The editorial fetish to assign every story to the political reporters is What Is Wrong With America Today, and fixing the country can likely only be done if we winnow down the ranks of attention-seeking political reporters and replace them with attention-seeking reporters covering everything else.
Why is there a food reporter available to publicize questions of dining etiquette, but no Toxic Train Derailment and/or Carcinogenic Slurry Spill section to handle the steady national flow of stories about that?
Can someone explain to me why there's a whole beat devoted to tracking even the most fleeting of fashion trends, but reporting on newly proposed Occupational Safety and Health Administration rules on preventing workplace dismemberment is more likely to consist near-entirely of footage of some loud-ass congressional attention-seeker whining about "our freedoms?"
I promise you, there's room in America for a newspaper section devoted entirely to the week's workplace acid spills and macerated limbs. Do a picture spread, whatever you want with it, but questions like "are poultry workers being forced to work despite projectile vomiting on the raw carcasses they're dismembering?" feels like a story that can be neatly, and appropriately, separated out from any quotes about what Ted F--king Cruz might think about it. Projectile vomiting is not a political question. If you’re on a plane and someone starts projectile vomiting, the flight attendants do not get on the intercom to tensely ask "is there a political lobbyist on board?"
If we can't have that, though, we can work with what we do have. And what we do have is an entire industry of trend and advice columnists that might be better equipped to handle the nuances of our politics than our political reporters have been. Let's give them a chance to weigh in on these things since the people on the front pages have demonstrated no particular skill at it.
Miss Manners: Are you allowed to rape someone in a department store dressing room if you're, like, at least moderately rich?
Perspective: There's an ideal number of classified documents that should be stored at your for-profit Florida club, and that number is zero.
Carolynn Hax: A creepy dude bought a beauty pageant and thinks that gives him the right to ogle half-nude teenagers in the changing room. Should we make him president?
This isn't stuff you can get from the front pages. Journalists on the front pages think it is their sworn duty to not weigh in on whether rape or sex trafficking or attempted coup is good or bad, because that would be breaking the wall of journalistic impartiality and we couldn’t have that. Miss Manners, though? Not a problem. Miss Manners would probably be able to break through that wall and knee someone in the groin.
If you're wondering whether the tale of Joe and Jill Biden ordering the same pasta dish at a restaurant ever got a satisfying conclusion, in our food column analysis, the answer is yes and no.
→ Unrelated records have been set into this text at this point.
(* ===== verification/Sched.v ===== *)
(** * Sched: processes and the scheduler (src/src/scheduling/mod.rs)

    The statics of the module are the record [kernel]: the process list, the
    index of the current process, the pid counter, the scheduling flag, the
    clocks and the memory subsystem.  Directories, files, ELF regions, stacks and
    page tables are handles of types [D], [F], [G], [K], [T]; what the scheduler
    asks of the memory subsystem is the class [ProcMemory].  [schedule] never
    returns to its caller: it jumps to a process or idles, which is its result
    here ([dispatch]).

    [step] is the machine as user code sees it: interrupts and system calls
    between dispatches.  Interrupts are off in handlers, so steps do not
    interleave.  [Index + 1] on indices into the process list cannot overflow. *)

From S2P Require Import Prelude Text Context Time BlockDev Descriptors Paths.

(** ** Data *)

Section Data.
Context {D F G K T : Type}.

Record Process := {
  pid : Z;
  pre_schedule : bool;
  blocking : bool;
  awaiting_process : option Z;
  sleep_until_tick : option Z;
  context : FullInterruptStackFrame;
  start_region : G;
  curr_working_dir : D;
  stack : K;
  ring3_page_table : option T;
  proc_fds : fd_table F;
}.

Record ProcessEntry := {
  entry : Z;
  entry_start_region : G;
  entry_page_table : option T;
  entry_stack : option K;
  initial_rsp : Z;
}.
End Data.
Arguments Process : clear implicits.
Arguments ProcessEntry : clear implicits.

Class ProcMemory (M G K T : Type) := {
  (** [GLOBAL_MEMORY_CONTROLLER] is set *)
  mem_ready : M → bool;
  (** [MemoryController::switch_table] *)
  switch_table : T → kst M (option unit);
  (** [elf::unmap] *)
  elf_unmap : G → kst M unit;
  (** [MemoryController::free_stack] *)
  free_stack : K → kst M unit;
  (** [PageTable::free_user_subtables] *)
  free_user_subtables : T → kst M unit;
  (** [slot_allocator.free(page_table.addr)] *)
  slot_free : T → kst M unit;
}.

Inductive dispatch :=
| Jump (c : FullInterruptStackFrame)
| Idle.

Section Sched.
Context {M D F G K T : Type} `{ProcMemory M G K T}.
(** The root directory and the selectors of the user segments in the GDT. *)
Context (root : D) (user_code user_data : Z).

Abbreviation process := (Process D F G K T).
Implicit Types p : process.

Record kernel := {
  PROCESSES : list process;
  CURRENT_INDEX : nat;
  PID_COUNTER : Z;
  SCHEDULING_ENABLED : bool;
  CLOCKS : clocks;
  MEM : M;
}.
Implicit Types k : kernel.

Definition set_processes (ps : list process) k : kernel :=
  {| PROCESSES := ps; CURRENT_INDEX := CURRENT_INDEX k; PID_COUNTER := PID_COUNTER k;
     SCHEDULING_ENABLED := SCHEDULING_ENABLED k; CLOCKS := CLOCKS k; MEM := MEM k |}.
Definition set_index (i : nat) k : kernel :=
  {| PROCESSES := PROCESSES k; CURRENT_INDEX := i; PID_COUNTER := PID_COUNTER k;
     SCHEDULING_ENABLED := SCHEDULING_ENABLED k; CLOCKS := CLOCKS k; MEM := MEM k |}.
Definition set_counter (c : Z) k : kernel :=
  {| PROCESSES := PROCESSES k; CURRENT_INDEX := CURRENT_INDEX k; PID_COUNTER := c;
     SCHEDULING_ENABLED := SCHEDULING_ENABLED k; CLOCKS := CLOCKS k; MEM := MEM k |}.
Definition set_clocks (c : clocks) k : kernel :=
  {| PROCESSES := PROCESSES k; CURRENT_INDEX := CURRENT_INDEX k; PID_COUNTER := PID_COUNTER k;
     SCHEDULING_ENABLED := SCHEDULING_ENABLED k; CLOCKS := c; MEM := MEM k |}.
Definition set_mem (m : M) k : kernel :=
  {| PROCESSES := PROCESSES k; CURRENT_INDEX := CURRENT_INDEX k; PID_COUNTER := PID_COUNTER k;
     SCHEDULING_ENABLED := SCHEDULING_ENABLED k; CLOCKS := CLOCKS k; MEM := m |}.
Definition enable : kst kernel unit := kmodify (λ k,
  {| PROCESSES := PROCESSES k; CURRENT_INDEX := CURRENT_INDEX k; PID_COUNTER := PID_COUNTER k;
     SCHEDULING_ENABLED := true; CLOCKS := CLOCKS k; MEM := MEM k |}).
It turns out the rigatoni at the Red Hen restaurant in Bloomingdale is the eatery's "signature dish," the meal so good it's been a staple for ten years running. So Joe and Jill Biden went to a restaurant and both ordered the thing that locals consider to be the best on the menu.
Well that kind of changes things, doesn't it? Yeah, I think the menu police have to take this one on the chin. Nobody's going to give you guff for going to a restaurant and ordering the thing they're famous for. If they do, send them over to Miss Manners or one of the other advice columns and have them fight over it. That'll get you off the hook and provide even more feed for the national news-maw.